Exercise prompt: Show all lines from the material that carry the word "small".

Listed entries:
▬▬▬

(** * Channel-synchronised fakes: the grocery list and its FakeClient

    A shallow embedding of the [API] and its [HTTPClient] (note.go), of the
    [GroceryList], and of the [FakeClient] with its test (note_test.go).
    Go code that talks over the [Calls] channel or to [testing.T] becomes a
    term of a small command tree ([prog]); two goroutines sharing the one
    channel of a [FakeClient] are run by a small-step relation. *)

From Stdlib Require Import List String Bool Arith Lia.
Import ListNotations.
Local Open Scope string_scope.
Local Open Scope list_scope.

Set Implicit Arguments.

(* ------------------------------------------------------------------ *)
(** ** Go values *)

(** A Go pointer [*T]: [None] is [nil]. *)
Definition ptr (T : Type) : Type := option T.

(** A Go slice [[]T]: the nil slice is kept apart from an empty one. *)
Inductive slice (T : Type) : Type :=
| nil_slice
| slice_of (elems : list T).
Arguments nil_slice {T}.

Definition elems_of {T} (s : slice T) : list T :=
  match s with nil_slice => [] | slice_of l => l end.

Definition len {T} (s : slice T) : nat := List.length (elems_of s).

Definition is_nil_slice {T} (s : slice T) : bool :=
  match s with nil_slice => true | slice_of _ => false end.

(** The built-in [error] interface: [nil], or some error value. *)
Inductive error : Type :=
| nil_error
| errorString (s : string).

▬▬▬

Solution for this problem:
    term of a small command tree ([prog]); two goroutines sharing the one
    channel of a [FakeClient] are run by a small-step relation. *)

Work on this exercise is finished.